CORONAVIRUS E CRISI ECONOMICA
Non passa giorno senza che ci sentiamo ripetere dalla Confindustria, dal governo Conte e dai suoi rappresentanti politico-istituzionali – a cominciare dal capo dello stato - che serve “l’unità nazionale”, la “coesione sociale”, nella “guerra” contro la pandemia, cioè che “siamo tutti sulla stessa barca” e quindi bisogna fare sacrifici, rinunciare alle libertà costituzionali, insomma tirare ancora di più la cinghia per far uscire il paese dalla crisi.
Secondo questi signori la crisi non sarebbe colpa del sistema capitalista, dei padroni, dei borghesi che si sono appropriati della ricchezza prodotta dai proletari costringendo i lavoratori e gli operai a lavorare, spesso per una paga da fame, senza adeguate misure di protezione individuali né collettive, ma del coronavirus.
Un’epidemia che se si fossero attuati i piani contro la pandemia previsti da tutti i protocolli avrebbe risparmiato tante vite umane.
Con i dovuti distinguo questa tesi è sostenuta da entrambi gli schieramenti politici di maggioranza e opposizione.
Anche in piena crisi sanitaria per tutti gli schieramenti politici, la centralità e la sacralità del profitto sono l’obiettivo principale. In nome “della coesione e unità nazionale” i sindacati confederali, ma anche alcuni sindacati di base accettano di sottomettere i diritti e gli interessi dei lavoratori all’impresa, all’economia “nazionale” pur di partecipare ai tavoli governativi insieme ai padroni.
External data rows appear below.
(* ===== verification/Vtab.v ===== *)
(** * The table of volumes

    The functions of milko/lib/vld/vld.c over the volume handles of the
    server: finding, referencing, freeing, opening the databases of a volume
    with the list of those in use, creation and deletion; and the status file
    of a volume (milko/lib/vstatus/vstatus.c).

    A handle is known by its address.  The hash table of volumes is the finite
    map that [HashCorrect] shows it to be.  An item of [db_lru] has an identity.
    A database that is open has its file in its handle ([Voldb]); it is read
    from the host when it is opened and is there again when it is closed.

    The model is of the server, after [vld_init] has made the table, with
    volumes of the simple type ([Svol]), whose [open] and [free] do nothing. *)

From S2P Require Import Prelude Items Estate Buf Fdir Vnum Mdir Voldb Vrights Svol Mnode Vinfo Vld.

Local Open Scope em_scope.

Definition VLD_SVOL : Z := 0.
Definition VLD_FVOL : Z := 1.
Definition DB_LRU_HEADS : nat := 100.

(** ** State *)

(** [h_partnum] and [h_part] are the number and the path of [dp]. *)
Record volume_handle := Handle {
  h_voldbtype : Z; h_vol : Z; h_ref : Z; h_partnum : Z; h_part : bytes;
  h_info : volintInfo;
  h_infop : bool; h_voldbp : bool; h_offlinep : bool; h_salvaged : bool; h_attacherr : bool;
  h_sino : onode_opaque; h_dino : onode_opaque; h_fino : onode_opaque;
  h_dir : option voldb; h_file : option voldb;
  h_db_li : option Z
}.

Definition set_h_ref (v : Z) (h : volume_handle) : volume_handle :=
  let 'Handle a b _ d x f g i j k l m n o p q r := h in Handle a b v d x f g i j k l m n o p q r.
Definition set_h_voldbp (v : bool) (h : volume_handle) : volume_handle :=
  let 'Handle a b c d x f g _ j k l m n o p q r := h in Handle a b c d x f g v j k l m n o p q r.
Definition set_h_flags (off salv att : bool) (h : volume_handle) : volume_handle :=
  let 'Handle a b c d x f g i _ _ _ m n o p q r := h in
  Handle a b c d x f g i off salv att m n o p q r.
Definition set_h_inos (s d f : onode_opaque) (h : volume_handle) : volume_handle :=
  let 'Handle a b c e x y g i j k l _ _ _ p q r := h in Handle a b c e x y g i j k l s d f p q r.
Definition set_h_dir (v : option voldb) (h : volume_handle) : volume_handle :=
  let 'Handle a b c d x f g i j k l m n o _ q r := h in Handle a b c d x f g i j k l m n o v q r.
Definition set_h_file (v : option voldb) (h : volume_handle) : volume_handle :=
  let 'Handle a b c d x f g i j k l m n o p _ r := h in Handle a b c d x f g i j k l m n o p v r.
Definition set_h_db_li (v : option Z) (h : volume_handle) : volume_handle :=
  let 'Handle a b c d x f g i j k l m n o p q _ := h in Handle a b c d x f g i j k l m n o p q v.
(** [VLD_VOLH_DIR] and [VLD_VOLH_FILE] *)
Definition h_db (dirp : bool) (h : volume_handle) : option voldb :=
  if dirp then h_dir h else h_file h.
Definition set_h_db (dirp : bool) (v : option voldb) (h : volume_handle) : volume_handle :=
  if dirp then set_h_dir v h else set_h_file v h.

(** The handles by address, the table by volume number, the list of databases
    in use with the place holders of [vld_init], the list of volumes, the
    identity of the next item, the cache of nodes and the host. *)
Record vtab := Vtab {
  handles : gmap Z volume_handle;
  volume_htab : gmap Z Z;
  db_lru : list (Z * option Z);
  vol_list : list Z;
  nextitem : Z;
  vcache : mstate
}.
Definition set_handles (x : gmap Z volume_handle) (s : vtab) : vtab :=
  Vtab x (volume_htab s) (db_lru s) (vol_list s) (nextitem s) (vcache s).
Definition set_volume_htab (x : gmap Z Z) (s : vtab) : vtab :=
  Vtab (handles s) x (db_lru s) (vol_list s) (nextitem s) (vcache s).
Definition set_db_lru (x : list (Z * option Z)) (s : vtab) : vtab :=
  Vtab (handles s) (volume_htab s) x (vol_list s) (nextitem s) (vcache s).
Definition set_vol_list (x : list Z) (s : vtab) : vtab :=
  Vtab (handles s) (volume_htab s) (db_lru s) x (nextitem s) (vcache s).
Definition set_nextitem (x : Z) (s : vtab) : vtab :=
  Vtab (handles s) (volume_htab s) (db_lru s) (vol_list s) x (vcache s).
Definition set_vcache (x : mstate) (s : vtab) : vtab :=
  Vtab (handles s) (volume_htab s) (db_lru s) (vol_list s) (nextitem s) x.
Definition vt_host (s : vtab) : hostfs := mhost (vcache s).
Definition set_vt_host (h : hostfs) (s : vtab) : vtab := set_vcache (set_mhost h (vcache s)) s.

Definition VT : Type -> Type := EM vtab.

Definition handle (p : Z) : VT volume_handle := s <-- eget ;; eopt (handles s !! p).
Definition put_handle (p : Z) (h : volume_handle) : VT unit :=
  emod (fun s => set_handles (<[p := h]> (handles s)) s).
Definition upd_handle (p : Z) (f : volume_handle -> volume_handle) : VT unit :=
  h <-- handle p ;; put_handle p (f h).
Definition vt_on_host {A} (m : HM A) : VT A := elift vt_host set_vt_host m.
Definition vt_on_mn {A} (m : MM A) : VT A := elift vcache set_vcache m.

(** An operation of [Vld] on a volume. *)
Definition volume_view (h : volume_handle) (m : mstate) : lstate :=
  LState m (h_infop h) (h_info h) (h_sino h) (h_part h) (h_vol h) (h_voldbp h) (h_dir h) (h_file h).
Definition volume_back (l : lstate) (h : volume_handle) : volume_handle :=
  let 'Handle a _ c d _ _ _ _ j k x _ n o _ _ r := h in
  Handle a (lvol l) c d (lpart l) (linfo l) (linfop l) (lvoldbp l) j k x (lsino l) n o
    (ldir l) (lfile l) r.
Definition on_volume {A} (p : Z) (m : LM A) : VT A := fun s =>
  h ← handles s !! p;
  '(l, r) ← m (volume_view h (vcache s));
  Some (set_vcache (lm l) (set_handles (<[p := volume_back l h]> (handles s)) s), r).

(** [vld_init]: the table and the lists; the items of the place holders have
    the identities up to [DB_LRU_HEADS]. *)
Definition vtab_boot (m : mstate) : vtab :=
  Vtab ∅ ∅ (map (fun i => (i, None)) (rev (seqZ 1 (Z.of_nat DB_LRU_HEADS)))) []
    (Z.of_nat DB_LRU_HEADS + 1) m.

(** ** References *)

Definition vld_ref (p : Z) : VT unit :=
  h <-- handle p ;; eassert (negb (h_ref h =? 0)) ;;! put_handle p (set_h_ref (h_ref h + 1) h).

(** A key is compared by its number, which is unsigned. *)
Definition vld_find_vol (volid : Z) : VT Z :=
  s <-- eget ;;
  match volume_htab s !! uwrap32 volid with
  | None => efail ENOENT
  | Some p => vld_ref p ;;! eret p
  end.
Definition hashtabadd_vol (p : Z) : VT unit :=
  h <-- handle p ;;
  emod (fun s => match volume_htab s !! h_vol h with
                 | Some _ => s
                 | None => set_volume_htab (<[h_vol h := p]> (volume_htab s)) s
                 end).
Definition hashtabdel_vol (p : Z) : VT unit :=
  h <-- handle p ;; emod (fun s => set_volume_htab (delete (h_vol h) (volume_htab s)) s).

(** [voldb_close] of one database: it must be there; its file is what the
    mapping has. *)
Definition db_contents (d : voldb) (h : hostfs) : hostfs := host_content (db_fd d) (db_file d) h.
Definition close_db (dirp : bool) (p : Z) : VT unit :=
  h <-- handle p ;;
  d <-- eopt (h_db dirp h) ;;
  d' <-- eopt (match voldb_close d with Some (d', _) => Some d' | None => None end) ;;
  vt_on_host (emod (db_contents d') ;;! hclose (db_fd d')).

Definition no_dbs (h : volume_handle) : bool :=
  match h_dir h, h_file h with None, None => true | _, _ => false end.

Definition vld_free (p : Z) : VT unit :=
  upd_handle p (fun h => set_h_ref (h_ref h - 1) h) ;;!
  h <-- handle p ;;
  if negb (h_ref h =? 0) then eret tt else
  (if h_voldbp h then close_db true p ;;! close_db false p else eassert (no_dbs h)) ;;!
  emod (fun s => set_handles (delete p (handles s)) s).

(** [vld_iter_vol]: [func] is called with a reference and stops the iteration
    with a result that is not 0. *)
Fixpoint iter_vol (func : Z -> VT Z) (l : list Z) : VT unit :=
  match l with
  | [] => eret tt
  | p :: l =>
      vld_ref p ;;! r <-- func p ;; vld_free p ;;! if r =? 0 then iter_vol func l else eret tt
  end.
Definition vld_iter_vol (func : Z -> VT Z) : VT unit := s <-- eget ;; iter_vol func (vol_list s).

(** ** The status file of a volume (vstatus.c) *)

Definition VSTATUS_MAGIC : Z := 0xCAFE4711.
Definition VSTATUS_VERSION : Z := 4.

(** [struct vstatus] *)
Record vstatus := VStatus {
  vs_version : Z; vs_magic : Z; vs_volid : Z; vs_type : Z; vs_bstype : Z; vs_voldbtype : Z;
  volinfoinode : onode_opaque; dirinode : onode_opaque; fileinode : onode_opaque
}.

(** The generated coder, which encodes into [VSTATUS_SIZE] bytes or fails. *)
Class StatusCoder := {
  VSTATUS_SIZE : Z;
  ydr_encode_vstatus : vstatus -> option bytes
}.

Section Vtab.
Context `{OnodeCoder} `{InfoCoder} `{HostChoice} `{StatusCoder}.
(** The contexts of [Vld], the results of the system calls on the database
    behind a descriptor, the value [errno] has after calls that succeed, and
    the descriptor in the uninitialised [struct voldb] of
    [voldb_create_header]. *)
Context (stack : voldb -> bytes) (fresh : Z * mnode).
Context (create_errno end_errno : Z -> Z -> Z) (truncate_errno : Z -> Z -> option Z)
  (fstat_errno : Z -> Z).
Context (junk : onode_opaque) (dbos : Z -> list Z) (errno : Z) (stackfd : Z).

(** The call that decodes the buffer is commented out, so the test of the
    length that it would have set to 0 fails and [errno] is returned, with [v]
    as it was. *)
Definition vstatus_read (fd : Z) (v : vstatus) : HM Z :=
  r <-- hsys ;;                                           (* lseek *)
  if negb (r =? 0) then eret r else
  r <-- hread fd VSTATUS_SIZE ;;
  match r with
  | inl e => eret e
  | inr b =>
      if negb (blen b =? VSTATUS_SIZE) then eret errno else
      if negb (VSTATUS_SIZE =? 0) then eret errno else
      if negb (vs_magic v =? VSTATUS_MAGIC) || negb (vs_version v =? VSTATUS_VERSION)
      then eret EINVAL else eret 0
  end.

Definition vstatus_write (fd : Z) (v : vstatus) : HM unit :=
  let v := VStatus VSTATUS_VERSION VSTATUS_MAGIC (vs_volid v) (vs_type v) (vs_bstype v)
             (vs_voldbtype v) (volinfoinode v) (dirinode v) (fileinode v) in
  r <-- hsys ;;                                           (* lseek *)
  if negb (r =? 0) then efail r else
  match ydr_encode_vstatus v with
  | None => if errno =? 0 then eret tt else efail errno
  | Some b => r <-- hwrite fd b ;; if r =? 0 then eret tt else efail r
  end.

(** ** The databases of a volume *)

(** [VOLOP_IOPEN] and [voldb_init] of one database of [p]. *)
Definition file_of (fd : Z) (h : hostfs) : bytes :=
  match hfds h !! fd with Some i => default [] (hfiles h !! i) | None => [] end.
Definition init_db (dirp : bool) (p fd : Z) : VT unit :=
  h <-- handle p ;; s <-- eget ;;
  let d := Voldb 0 0 0 0 0 0 0 None (file_of fd (vt_host s)) (dbos fd) in
  r <-- eopt (voldb_init fd (h_voldbtype h) (swrap32 (h_vol h)) true d) ;;
  match r with
  | (d', inr _) => upd_handle p (set_h_db dirp (Some d'))
  | (_, inl e) => vt_on_host (hclose fd) ;;! efail e
  end.
Definition open_db (dirp : bool) (p : Z) : VT unit :=
  h <-- handle p ;;
  fd <-- vt_on_host (svol_iopen (h_part h) (if dirp then h_dino h else h_fino h)) ;;
  init_db dirp p fd.

Definition lru_addhead (p : Z) : VT unit :=
  s <-- eget ;;
  emod (fun s => set_nextitem (nextitem s + 1) (set_db_lru ((nextitem s, Some p) :: db_lru s) s)) ;;!
  upd_handle p (set_h_db_li (Some (nextitem s))).

(** The databases of the volume at the end of [db_lru] are closed.  Its flag
    [voldbp] stays. *)
Definition evict : VT unit :=
  s <-- eget ;;
  match last (db_lru s) with
  | None => eret tt                                       (* listemptyp *)
  | Some (_, o) =>
      emod (fun s => set_db_lru (removelast (db_lru s)) s) ;;!
      match o with
      | None => eret tt
      | Some old =>
          h <-- handle old ;;
          eassert (match h_dir h, h_file h with Some _, Some _ => true | _, _ => false end) ;;!
          close_db true old ;;! close_db false old ;;!
          upd_handle old (fun h => set_h_db_li None (set_h_file None (set_h_dir None h)))
      end
  end.
(** The volume with both databases open, with its item at the head. *)
Definition opened_with (p : Z) (d f : voldb) (h h' : volume_handle) (s s' : vtab) (l : list (Z * option Z)) : Prop :=
  handles s' = <[p := h']> (handles s) /\ volume_htab s' = volume_htab s /\ vol_list s' = vol_list s /\
  db_lru s' = (nextitem s, Some p) :: l /\ nextitem s' = nextitem s + 1 /\
  h_db_li h' = Some (nextitem s) /\ h_voldbp h' = true /\ h_vol h' = h_vol h /\ h_ref h' = h_ref h /\
  (exists fd, h_dir h' = Some (reopened fd (swrap32 (h_vol h)) d)) /\
  (exists fd, h_file h' = Some (reopened fd (swrap32 (h_vol h)) f)) /\
  nodes (vcache s') = nodes (vcache s) /\ lru (vcache s') = lru (vcache s) /\ htab (vcache s') = htab (vcache s).

(** The opening that follows the eviction. *)
Lemma open_both_run `{OnodeCoderOk} `{HostChoice} dbos s p h d f i j :
  handles s !! p = Some h -> openable s h d f i j -> (forall fd, dbos fd = []) -> hos (vt_host s) = [] ->
  exists s' h', opened_with p d f h h' s s' (db_lru s) /\
    (open_db dbos true p ;;!
     eonerr (open_db dbos false p) (close_db true p ;;! upd_handle p (set_h_dir None)) ;;!
     upd_handle p (set_h_voldbp true) ;;! lru_addhead p) s = Some (s', inr tt).
Proof.
  intros Hp [Hty [fl1 Hd] [fl2 Hf] Hof1 Hof2] Hdb Hos.
  destruct (open_db_run dbos true s p h d fl1 i Hp Hty Hd Hdb Hos Hof1) as (hs1 & h1 & Hh1 & E1 & E2 & E3 & Hr1).
  rewrite (ebind_ok _ _ _ _ _ Hr1). set (s1 := set_handles (<[p := h1]> (handles s)) (set_vt_host hs1 s)) in *.
  destruct (has_db_fields _ _ _ _ Hh1) as (_ & _ & V1 & R1 & L1 & T1 & P1 & _ & F1 & _).
  destruct (open_db_run dbos false s1 p h1 f fl2 j) as (hs2 & h2 & Hh2 & E4 & E5 & E6 & Hr2); try done.
  - apply lookup_insert_eq.
  - by rewrite T1.
  - cbn [hinode]. rewrite P1, F1. by apply (opaque_file_same _ _ (vt_host s)).
  - rewrite (ebind_ok _ _ _ _ _ (eonerr_ok _ _ _ _ _ Hr2)).
    set (s2 := set_handles (<[p := h2]> (handles s1)) (set_vt_host hs2 s1)).
    assert (Hp2 : handles s2 !! p = Some h2) by apply lookup_insert_eq.
    rewrite (ebind_ok _ _ _ _ _ (upd_handle_run s2 p (set_h_voldbp true) h2 Hp2)).
    set (s3 := set_handles (<[p := set_h_voldbp true h2]> (handles s2)) s2).
    assert (Hp3 : handles s3 !! p = Some (set_h_voldbp true h2)) by apply lookup_insert_eq.
    eexists _, (set_h_db_li (Some (nextitem s)) (set_h_voldbp true h2)).
    split; [|exact (db_lru_addhead_run s3 p _ Hp3)].
    unfold opened_with, touched, s3, s2, s1. cbn. rewrite !insert_insert_eq.
    destruct Hh1 as [fd1 ->], Hh2 as [fd2 ->]. destruct h. cbn in *. split_and!; eauto.
Qed.
(* ===== verification/VtabExamples.v ===== *)
(** * The table of volumes: two volumes and one place

    The witnesses of the theorems on [Vtab] and [Vattach]: a partition with
    the databases of two volumes, and a table whose list of open databases has
    one place. *)

From S2P Require Import Prelude Items Estate Buf Fdir Vnum Mdir Voldb VoldbRep VoldbFree VoldbOps.
From S2P Require Import VoldbCorrect VoldbSim VoldbProps Vrights Svol SvolCorrect Mnode MnodeCorrect.
From S2P Require Import Vinfo VinfoCorrect Vld VldCorrect VldExamples Vtab VtabCorrect Vattach.

Local Open Scope em_scope.

Module Two.
Import SvolCorrect.Witnesses.
#[local] Existing Instance demo_host.

Definition opaque (i : Z) : onode_opaque := default zero_onode (local_ino2opaque i zero_onode).
Definition path (i : Z) : bytes := file_name vicepa i.

(** The directories are the inodes 9 and 11, the files 10 and 12; those of the
    second volume are open. *)
Definition host : hostfs :=
  Host {[vicepa]} {[path 9 := 9; path 10 := 10; path 11 := 11; path 12 := 12]}
    {[9 := db_file ddb1; 10 := db_file db1; 11 := db_file ddb1; 12 := db_file db1]} {[3 := 11; 4 := 12]} [].
Definition handle_of (v dino fino : Z) (open : bool) (li : option Z) : volume_handle :=
  Handle VOLDB_DEFAULT_TYPE v 1 0 vicepa zero_info false open false false false zero_onode (opaque dino) (opaque fino)
    (if open then Some (reopened 3 v ddb1) else None) (if open then Some (reopened 4 v db1) else None) li.
Definition hp : volume_handle := handle_of 5 9 10 false None.
Definition hq : volume_handle := handle_of 6 11 12 true (Some 1).

(** The volumes 5 and 6 have their handles at 100 and 200. *)
Definition room : vtab := Vtab {[100 := hp]} {[5 := 100]} [(1, None)] [100] 2 (mnode_init 3 host).
Definition full : vtab := Vtab {[100 := hp; 200 := hq]} {[5 := 100; 6 := 200]} [(1, Some 200)] [100; 200] 2 (mnode_init 3 host).

Lemma room_ok : vtab_ok room.
Proof.
  split; cbn.
  - split; [apply NoDup_singleton|by repeat constructor].
  - intros num q [<- <-]%lookup_singleton_Some. exists hp. split; [apply lookup_singleton_eq|done].
  - by intros q h i [<- <-]%lookup_singleton_Some.
  - intros i q [[=]|[]%not_elem_of_nil]%elem_of_cons.
  - by intros q h [<- <-]%lookup_singleton_Some.
Qed.
Lemma full_ok : vtab_ok full.
Proof.
  split; cbn.
  - split; [apply NoDup_singleton|by repeat constructor].
  - intros num q [[<- <-]|[_ [<- <-]%lookup_singleton_Some]]%lookup_insert_Some.
    + exists hp. split; [apply lookup_insert_eq|done].
    + exists hq. split; [by rewrite lookup_insert_ne, lookup_singleton_eq|done].
  - intros q h i [[<- <-]|[_ [<- <-]%lookup_singleton_Some]]%lookup_insert_Some; [done|].
    intros [= <-]. split; [left|]. by eauto.
  - intros i q [[= -> ->]|[]%not_elem_of_nil]%elem_of_cons. exists hq.
    split; [by rewrite lookup_insert_ne, lookup_singleton_eq|done].
  - by intros q h [[<- <-]|[_ [<- <-]%lookup_singleton_Some]]%lookup_insert_Some.
Qed.

Lemma file_there i b : local_opaque2ino (opaque i) = Some (inr (i, opaque i)) ->
  local_create_name vicepa i = inr (path i) -> hnames host !! path i = Some i -> hfiles host !! i = Some b ->
  opaque_file vicepa (opaque i) host i b.
Proof. intros ? ? ? ?. by exists i, (opaque i), (path i). Qed.

Lemma hp_openable s : vt_host s = host -> openable s hp ddb1 db1 9 10.
Proof.
  intros Hs. destruct ddb1_ok as [Hd _], db1_ok as [Hf _]. split; [by vm_compute|exact Hd|exact Hf|..].
  - rewrite Hs. apply file_there; vm_compute; reflexivity.
  - rewrite Hs. apply file_there; vm_compute; reflexivity.
Qed.
Lemma reopened_closable fd vol d : (exists fl, voldb_ok d fl) -> closable (reopened fd vol d).
Proof. intros [fl Hok]. split; [apply reopened_wf, Hok|done]. Qed.

Lemma vld_db_uptodate_opens_witness : exists s' h',
  vld_db_uptodate (fun _ => []) 100 room = Some (s', inr tt) /\ handles s' !! 100 = Some h' /\
  h_voldbp h' = true /\ db_lru s' = [(2, Some 100)].
Proof.
  destruct (vld_db_uptodate_opens (fun _ => []) room 100 hp ddb1 db1 9 10 [] 1 room_ok)
    as (s' & h' & Hr & _ & (Eh & _ & _ & El & _ & _ & Hb & _) & _).
  - reflexivity.
  - reflexivity.
  - reflexivity.
  - reflexivity.
  - apply hp_openable. reflexivity.
  - reflexivity.
  - reflexivity.
  - exists s', h'. split; [exact Hr|]. split; [rewrite Eh; apply lookup_insert_eq|]. split; [exact Hb|exact El].
Defined.

Lemma vld_evicted_volume_lost_witness : exists s',
  vld_db_uptodate (fun _ => []) 100 full = Some (s', inr tt) /\
  vld_db_uptodate (fun _ => []) 200 s' = None /\ vld_free 200 s' = None.
Proof.
  destruct (vld_evicted_volume_lost (fun _ => []) full 100 hp ddb1 db1 9 10 [] 1 200 hq
    (reopened 3 6 ddb1) (reopened 4 6 db1) full_ok) as (s' & h' & hq' & Hr & _ & _ & _ & Hn & Hf).
  - reflexivity.
  - reflexivity.
  - reflexivity.
  - reflexivity.
  - reflexivity.
  - reflexivity.
  - reflexivity.
  - apply reopened_closable, ddb1_ok.
  - apply reopened_closable, db1_ok.
  - apply hp_openable. reflexivity.
  - split; vm_compute; discriminate.
  - split; vm_compute; discriminate.
  - reflexivity.
  - reflexivity.
  - exists s'. split; [exact Hr|]. split; [exact Hn|]. apply Hf. reflexivity.
Defined.

(** ** A server that starts *)

#[local] Instance status_bytes : StatusCoder := {| VSTATUS_SIZE := 4; ydr_encode_vstatus _ := Some [1; 2; 3; 4] |}.
Definition junk_status : vstatus := VStatus 0 0 0 0 0 0 zero_onode zero_onode zero_onode.
(** The partition "a" with the status file of a volume. *)
Definition partition_a : hostfs := Host {[vicepa]} {[vicepa ++ slash ++ [118; 111; 108; 53] := 1]} {[1 := [1; 2; 3; 4]]} ∅ [].
Definition list_a (dir : bytes) : option (list bytes) :=
  if bool_decide (dir = vicepa) then Some [[118; 111; 108; 53]] else None.

End Two.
Anche durante il coronavirus i ricchi sono diventati più ricchi a scapito dei poveri.
L'emergenza coronavirus ha aumentato le diseguaglianze economiche e sociali in Italia: i ricchi sono diventati ancora più ricchi e i
poveri si sono impoveriti ancora di più con la crisi. Nel 2020
come rileva il 54° rapporto annuale del Censis,
sono 1.496.000 (il 3% del totale)
le persone che hanno una ricchezza che supera il
milione di dollari (circa 840.000 euro).
Di questi, 40 sono miliardari e sono aumentati sia in numero che in patrimonio durante la
prima ondata dell’epidemia.
Sempre secondo il Censis, da marzo a settembre 2020, sono ben 582.485 in più, rispetto all’anno precedente,
le famiglie che sopravvivono grazie a un sussidio
di cittadinanza.
In questi anni i governi e le regioni hanno distrutto la sanità pubblica chiudendo servizi trasformando le ASL e gli ospedali in aziende, dirottando le cure più remunerative verso la sanità privata. Per contenere il debito pubblico, lo stato ha tagliato i fondi nella sanità pubblica che negli ultimi 10 anni ha subito un taglio di oltre 37 miliardi di euro, mentre è aumentata la spesa militare. Lo stesso processo è avvenuto con la scuola.
Nel 2020, in pieno covid mentre mancavano gli ospedali e i soldi per attrezzare le terapie intensive, la spesa militare italiana è aumentata di oltre il 6% rispetto al 2019, superando i 26 miliardi, equivalenti a una media di 72 milioni di euro il giorno.
Anche durante la pandemia le fabbriche hanno continuato a produrre a ritmo serrato costringendo spesso gli operai a lavorare senza dispositivi di protezione individuali e collettivi, com’è successo anche negli ospedali e a viaggiare su trasporti privati e mezzi pubblici stipati come sardine. Questo ha comportato un gran numero d’infortuni, morti sul lavoro e malattie professionali di cui circa 300 nella sanità.
L’aumento dei profitti che alcune aziende hanno fatto sfruttando la pandemia è frutto dell’intensificazione dello sfruttamento, del peggioramento, delle condizioni di vita e lavoro degli operai, dei proletari, in particolare le donne e i giovani, unificando e parificando sempre più nella miseria i lavoratori italiani e immigrati.
In realtà, chi finora ha vissuto e continua “a vivere sopra i propri mezzi” indebitando l’Italia sono i borghesi, che hanno aumentato il “debito pubblico”, venduto il paese alle multinazionali, contratto debiti col Fondo Monetario Internazionale e la Banca Mondiale ed Europea e che oggi e nel futuro vogliono far pagare i loro debiti ai lavoratori e pensionati.
Se in Italia e nei paesi capitalisti il sistema impedisce il benessere minimo e una vita decente alla classe operaia e agli strati medio - bassi della popolazione, va ribaltato, non possiamo accettare che la loro ricchezza aumenti a dismisura sulla nostra miseria.
Bisogna cominciare a scendere compatti e numerosi in piazza per far valere i nostri diritti e difendere i nostri interessi di proletari.